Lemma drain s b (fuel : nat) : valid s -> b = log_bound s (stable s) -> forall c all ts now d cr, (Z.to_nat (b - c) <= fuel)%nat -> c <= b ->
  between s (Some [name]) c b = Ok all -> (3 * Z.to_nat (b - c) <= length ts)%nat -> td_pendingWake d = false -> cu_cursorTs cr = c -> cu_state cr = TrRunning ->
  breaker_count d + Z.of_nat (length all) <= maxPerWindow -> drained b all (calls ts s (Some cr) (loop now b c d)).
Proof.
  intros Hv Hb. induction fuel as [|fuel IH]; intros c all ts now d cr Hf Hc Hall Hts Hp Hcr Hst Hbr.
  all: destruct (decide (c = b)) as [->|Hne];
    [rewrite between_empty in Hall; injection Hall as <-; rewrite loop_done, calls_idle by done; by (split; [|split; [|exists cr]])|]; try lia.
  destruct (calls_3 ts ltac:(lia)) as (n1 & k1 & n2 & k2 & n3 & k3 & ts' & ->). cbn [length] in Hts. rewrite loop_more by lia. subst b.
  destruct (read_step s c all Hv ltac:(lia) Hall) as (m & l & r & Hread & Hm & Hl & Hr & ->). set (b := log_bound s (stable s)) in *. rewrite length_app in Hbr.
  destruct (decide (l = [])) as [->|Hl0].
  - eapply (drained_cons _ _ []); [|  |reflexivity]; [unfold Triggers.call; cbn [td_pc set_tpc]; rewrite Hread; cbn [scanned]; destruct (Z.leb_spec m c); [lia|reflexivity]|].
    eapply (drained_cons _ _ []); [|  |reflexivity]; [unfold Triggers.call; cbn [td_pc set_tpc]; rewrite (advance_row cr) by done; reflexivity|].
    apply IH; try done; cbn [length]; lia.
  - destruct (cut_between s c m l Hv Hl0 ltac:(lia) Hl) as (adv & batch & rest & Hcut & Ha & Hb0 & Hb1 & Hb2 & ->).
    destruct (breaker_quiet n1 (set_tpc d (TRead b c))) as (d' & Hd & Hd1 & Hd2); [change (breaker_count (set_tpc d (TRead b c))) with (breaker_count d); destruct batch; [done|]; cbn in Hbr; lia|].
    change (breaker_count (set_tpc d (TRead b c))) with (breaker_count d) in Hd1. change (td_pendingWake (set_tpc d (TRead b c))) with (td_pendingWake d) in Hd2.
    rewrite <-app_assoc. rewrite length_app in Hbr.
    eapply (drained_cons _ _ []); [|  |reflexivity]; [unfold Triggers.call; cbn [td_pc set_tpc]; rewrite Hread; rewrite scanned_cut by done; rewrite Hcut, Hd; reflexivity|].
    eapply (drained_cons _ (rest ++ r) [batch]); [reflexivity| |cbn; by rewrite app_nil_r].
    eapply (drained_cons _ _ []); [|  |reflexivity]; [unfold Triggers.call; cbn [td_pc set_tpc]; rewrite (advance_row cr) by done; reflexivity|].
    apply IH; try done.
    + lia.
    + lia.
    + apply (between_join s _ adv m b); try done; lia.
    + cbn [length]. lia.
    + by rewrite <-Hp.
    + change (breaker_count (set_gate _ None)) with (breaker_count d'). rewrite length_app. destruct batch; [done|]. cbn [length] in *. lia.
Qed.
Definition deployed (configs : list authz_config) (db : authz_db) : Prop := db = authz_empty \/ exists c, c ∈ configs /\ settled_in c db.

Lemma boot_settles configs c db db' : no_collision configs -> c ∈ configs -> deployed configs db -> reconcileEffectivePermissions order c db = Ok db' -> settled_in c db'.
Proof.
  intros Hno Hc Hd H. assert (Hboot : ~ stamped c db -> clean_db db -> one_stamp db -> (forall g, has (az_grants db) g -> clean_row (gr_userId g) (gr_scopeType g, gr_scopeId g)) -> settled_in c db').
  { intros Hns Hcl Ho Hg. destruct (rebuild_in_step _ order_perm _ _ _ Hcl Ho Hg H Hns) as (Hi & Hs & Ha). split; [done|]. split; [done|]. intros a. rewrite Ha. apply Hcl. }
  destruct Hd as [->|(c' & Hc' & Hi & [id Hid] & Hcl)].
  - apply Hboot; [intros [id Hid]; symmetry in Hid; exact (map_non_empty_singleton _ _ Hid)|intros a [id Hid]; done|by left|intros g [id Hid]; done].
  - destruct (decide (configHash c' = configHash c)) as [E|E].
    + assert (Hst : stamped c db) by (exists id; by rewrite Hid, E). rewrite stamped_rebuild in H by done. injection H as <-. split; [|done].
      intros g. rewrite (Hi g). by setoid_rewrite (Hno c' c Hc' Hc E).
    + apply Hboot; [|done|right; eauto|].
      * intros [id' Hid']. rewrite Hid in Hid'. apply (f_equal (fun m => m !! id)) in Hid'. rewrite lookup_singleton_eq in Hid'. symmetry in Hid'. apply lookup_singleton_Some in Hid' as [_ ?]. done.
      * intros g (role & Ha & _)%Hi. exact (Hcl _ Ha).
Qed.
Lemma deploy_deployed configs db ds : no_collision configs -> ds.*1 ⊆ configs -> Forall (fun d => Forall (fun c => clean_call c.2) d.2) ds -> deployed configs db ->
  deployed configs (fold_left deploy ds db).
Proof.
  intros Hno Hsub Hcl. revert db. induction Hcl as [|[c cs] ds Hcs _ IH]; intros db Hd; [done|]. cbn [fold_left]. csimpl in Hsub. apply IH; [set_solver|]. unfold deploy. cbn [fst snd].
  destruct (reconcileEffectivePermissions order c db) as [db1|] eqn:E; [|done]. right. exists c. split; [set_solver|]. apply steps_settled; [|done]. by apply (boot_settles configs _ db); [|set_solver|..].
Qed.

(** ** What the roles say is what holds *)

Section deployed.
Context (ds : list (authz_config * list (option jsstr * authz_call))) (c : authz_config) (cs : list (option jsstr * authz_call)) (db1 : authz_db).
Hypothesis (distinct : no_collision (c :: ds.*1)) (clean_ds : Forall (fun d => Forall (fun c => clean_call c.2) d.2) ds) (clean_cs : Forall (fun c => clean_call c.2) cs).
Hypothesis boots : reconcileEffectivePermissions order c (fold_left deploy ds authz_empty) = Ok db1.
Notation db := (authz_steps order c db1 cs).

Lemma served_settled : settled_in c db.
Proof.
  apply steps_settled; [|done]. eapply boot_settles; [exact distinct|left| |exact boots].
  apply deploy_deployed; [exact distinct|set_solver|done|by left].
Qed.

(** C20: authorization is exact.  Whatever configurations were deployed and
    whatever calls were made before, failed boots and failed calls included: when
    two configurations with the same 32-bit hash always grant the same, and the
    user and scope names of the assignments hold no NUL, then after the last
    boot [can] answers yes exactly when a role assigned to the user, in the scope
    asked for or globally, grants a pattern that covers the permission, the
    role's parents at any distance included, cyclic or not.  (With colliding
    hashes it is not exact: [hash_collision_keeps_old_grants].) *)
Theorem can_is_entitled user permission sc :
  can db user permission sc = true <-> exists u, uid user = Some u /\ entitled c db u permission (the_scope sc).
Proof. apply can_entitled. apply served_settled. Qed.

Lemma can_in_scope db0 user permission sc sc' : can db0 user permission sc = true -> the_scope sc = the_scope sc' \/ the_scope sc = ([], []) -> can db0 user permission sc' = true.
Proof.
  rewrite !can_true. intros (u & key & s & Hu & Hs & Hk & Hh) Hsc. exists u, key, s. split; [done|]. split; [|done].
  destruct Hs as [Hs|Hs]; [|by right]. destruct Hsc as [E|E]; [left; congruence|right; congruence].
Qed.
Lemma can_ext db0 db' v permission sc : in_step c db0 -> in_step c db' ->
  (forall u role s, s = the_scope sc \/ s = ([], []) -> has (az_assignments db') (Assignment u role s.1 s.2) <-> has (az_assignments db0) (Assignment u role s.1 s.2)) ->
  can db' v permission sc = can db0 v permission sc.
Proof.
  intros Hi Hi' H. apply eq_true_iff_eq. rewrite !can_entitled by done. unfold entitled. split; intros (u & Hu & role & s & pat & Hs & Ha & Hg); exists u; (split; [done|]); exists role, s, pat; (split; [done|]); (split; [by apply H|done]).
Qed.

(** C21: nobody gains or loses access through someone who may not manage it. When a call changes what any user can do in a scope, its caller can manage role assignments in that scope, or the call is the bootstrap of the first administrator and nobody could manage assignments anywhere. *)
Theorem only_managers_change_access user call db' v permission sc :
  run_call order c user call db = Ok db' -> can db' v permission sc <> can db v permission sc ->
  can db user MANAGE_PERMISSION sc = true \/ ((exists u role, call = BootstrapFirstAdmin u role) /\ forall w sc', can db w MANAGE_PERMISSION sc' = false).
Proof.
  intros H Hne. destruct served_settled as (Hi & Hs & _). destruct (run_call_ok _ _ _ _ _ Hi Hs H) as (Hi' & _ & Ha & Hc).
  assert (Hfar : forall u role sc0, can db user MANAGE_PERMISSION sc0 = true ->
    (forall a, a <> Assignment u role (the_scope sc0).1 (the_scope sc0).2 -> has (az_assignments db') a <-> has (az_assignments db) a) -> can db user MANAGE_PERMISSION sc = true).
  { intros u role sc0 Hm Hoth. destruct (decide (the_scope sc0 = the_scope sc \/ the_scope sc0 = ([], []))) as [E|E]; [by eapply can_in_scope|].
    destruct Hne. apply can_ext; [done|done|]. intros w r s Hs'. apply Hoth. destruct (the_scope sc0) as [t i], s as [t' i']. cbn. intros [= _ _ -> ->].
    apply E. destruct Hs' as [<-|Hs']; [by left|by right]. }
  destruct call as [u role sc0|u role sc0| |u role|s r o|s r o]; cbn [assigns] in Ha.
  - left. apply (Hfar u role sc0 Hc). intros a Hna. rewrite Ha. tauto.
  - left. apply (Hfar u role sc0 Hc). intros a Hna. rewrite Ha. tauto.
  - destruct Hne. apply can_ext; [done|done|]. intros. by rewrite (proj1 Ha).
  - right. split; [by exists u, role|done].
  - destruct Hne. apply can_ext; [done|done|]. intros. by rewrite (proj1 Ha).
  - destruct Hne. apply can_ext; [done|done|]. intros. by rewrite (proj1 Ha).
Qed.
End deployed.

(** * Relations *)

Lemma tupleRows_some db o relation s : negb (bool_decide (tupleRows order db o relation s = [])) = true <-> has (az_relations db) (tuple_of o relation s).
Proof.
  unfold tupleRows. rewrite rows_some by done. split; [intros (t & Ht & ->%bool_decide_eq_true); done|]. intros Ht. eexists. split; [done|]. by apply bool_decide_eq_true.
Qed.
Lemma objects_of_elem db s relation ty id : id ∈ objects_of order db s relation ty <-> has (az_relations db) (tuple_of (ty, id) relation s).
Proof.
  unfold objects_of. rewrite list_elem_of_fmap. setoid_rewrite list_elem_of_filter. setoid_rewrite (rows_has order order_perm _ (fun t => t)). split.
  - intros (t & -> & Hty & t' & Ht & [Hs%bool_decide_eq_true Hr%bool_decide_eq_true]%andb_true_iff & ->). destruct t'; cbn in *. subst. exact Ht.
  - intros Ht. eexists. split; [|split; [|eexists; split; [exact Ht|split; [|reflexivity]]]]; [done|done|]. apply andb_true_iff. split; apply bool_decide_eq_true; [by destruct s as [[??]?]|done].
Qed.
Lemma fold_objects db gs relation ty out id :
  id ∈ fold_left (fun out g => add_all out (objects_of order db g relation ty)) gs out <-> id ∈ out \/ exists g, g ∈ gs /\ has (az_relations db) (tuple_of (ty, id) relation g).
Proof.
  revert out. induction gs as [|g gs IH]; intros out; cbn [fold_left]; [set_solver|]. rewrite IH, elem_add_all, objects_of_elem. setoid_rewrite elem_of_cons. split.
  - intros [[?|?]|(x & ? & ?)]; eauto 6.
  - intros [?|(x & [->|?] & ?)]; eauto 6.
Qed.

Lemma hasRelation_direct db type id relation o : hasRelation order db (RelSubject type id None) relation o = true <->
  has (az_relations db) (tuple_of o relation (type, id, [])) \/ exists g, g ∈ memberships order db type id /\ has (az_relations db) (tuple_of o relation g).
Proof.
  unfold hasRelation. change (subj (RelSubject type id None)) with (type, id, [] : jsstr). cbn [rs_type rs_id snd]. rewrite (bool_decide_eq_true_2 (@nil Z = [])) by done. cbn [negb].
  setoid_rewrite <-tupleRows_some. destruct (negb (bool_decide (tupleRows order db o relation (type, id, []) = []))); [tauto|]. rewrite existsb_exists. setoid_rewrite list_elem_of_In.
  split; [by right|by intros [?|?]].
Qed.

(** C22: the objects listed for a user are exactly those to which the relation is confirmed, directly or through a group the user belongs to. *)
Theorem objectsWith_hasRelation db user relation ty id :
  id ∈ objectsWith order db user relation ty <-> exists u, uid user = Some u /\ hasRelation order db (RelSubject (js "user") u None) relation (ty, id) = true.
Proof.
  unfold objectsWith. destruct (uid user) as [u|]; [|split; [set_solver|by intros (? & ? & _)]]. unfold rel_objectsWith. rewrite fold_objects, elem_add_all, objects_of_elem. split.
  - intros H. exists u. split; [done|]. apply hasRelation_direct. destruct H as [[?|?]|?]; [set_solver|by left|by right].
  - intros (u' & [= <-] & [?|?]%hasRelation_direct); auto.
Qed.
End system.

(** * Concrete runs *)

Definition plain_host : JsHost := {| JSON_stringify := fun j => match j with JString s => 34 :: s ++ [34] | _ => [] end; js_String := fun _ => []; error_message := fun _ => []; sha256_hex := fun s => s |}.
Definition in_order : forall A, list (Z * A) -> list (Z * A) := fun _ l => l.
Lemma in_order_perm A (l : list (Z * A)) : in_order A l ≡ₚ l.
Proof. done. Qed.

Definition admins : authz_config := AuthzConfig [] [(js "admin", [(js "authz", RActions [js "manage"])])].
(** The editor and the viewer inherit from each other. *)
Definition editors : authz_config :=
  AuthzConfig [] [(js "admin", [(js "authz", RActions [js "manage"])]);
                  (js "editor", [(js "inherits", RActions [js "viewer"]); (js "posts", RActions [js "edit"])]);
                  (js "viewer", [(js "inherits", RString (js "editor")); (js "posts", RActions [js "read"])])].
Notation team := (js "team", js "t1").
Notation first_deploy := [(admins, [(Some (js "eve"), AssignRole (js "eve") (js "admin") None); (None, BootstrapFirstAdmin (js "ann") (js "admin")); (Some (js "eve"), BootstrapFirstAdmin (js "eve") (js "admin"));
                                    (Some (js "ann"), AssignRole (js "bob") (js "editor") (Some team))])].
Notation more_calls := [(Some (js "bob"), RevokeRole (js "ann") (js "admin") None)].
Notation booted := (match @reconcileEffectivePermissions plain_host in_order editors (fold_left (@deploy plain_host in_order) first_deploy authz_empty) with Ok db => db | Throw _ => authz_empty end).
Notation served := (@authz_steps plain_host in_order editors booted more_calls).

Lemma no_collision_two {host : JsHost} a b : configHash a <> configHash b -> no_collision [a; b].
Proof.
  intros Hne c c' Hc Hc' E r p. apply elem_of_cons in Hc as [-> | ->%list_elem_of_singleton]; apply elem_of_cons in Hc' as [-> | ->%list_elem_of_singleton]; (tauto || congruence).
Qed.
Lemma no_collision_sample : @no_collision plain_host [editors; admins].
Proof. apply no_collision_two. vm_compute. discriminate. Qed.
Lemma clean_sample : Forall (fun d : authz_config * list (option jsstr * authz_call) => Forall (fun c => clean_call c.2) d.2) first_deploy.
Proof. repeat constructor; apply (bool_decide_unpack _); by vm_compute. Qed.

● **Description of the task**
Please work out how many lines in the material contain the word "team" and state only that number.

● **Answer section**
2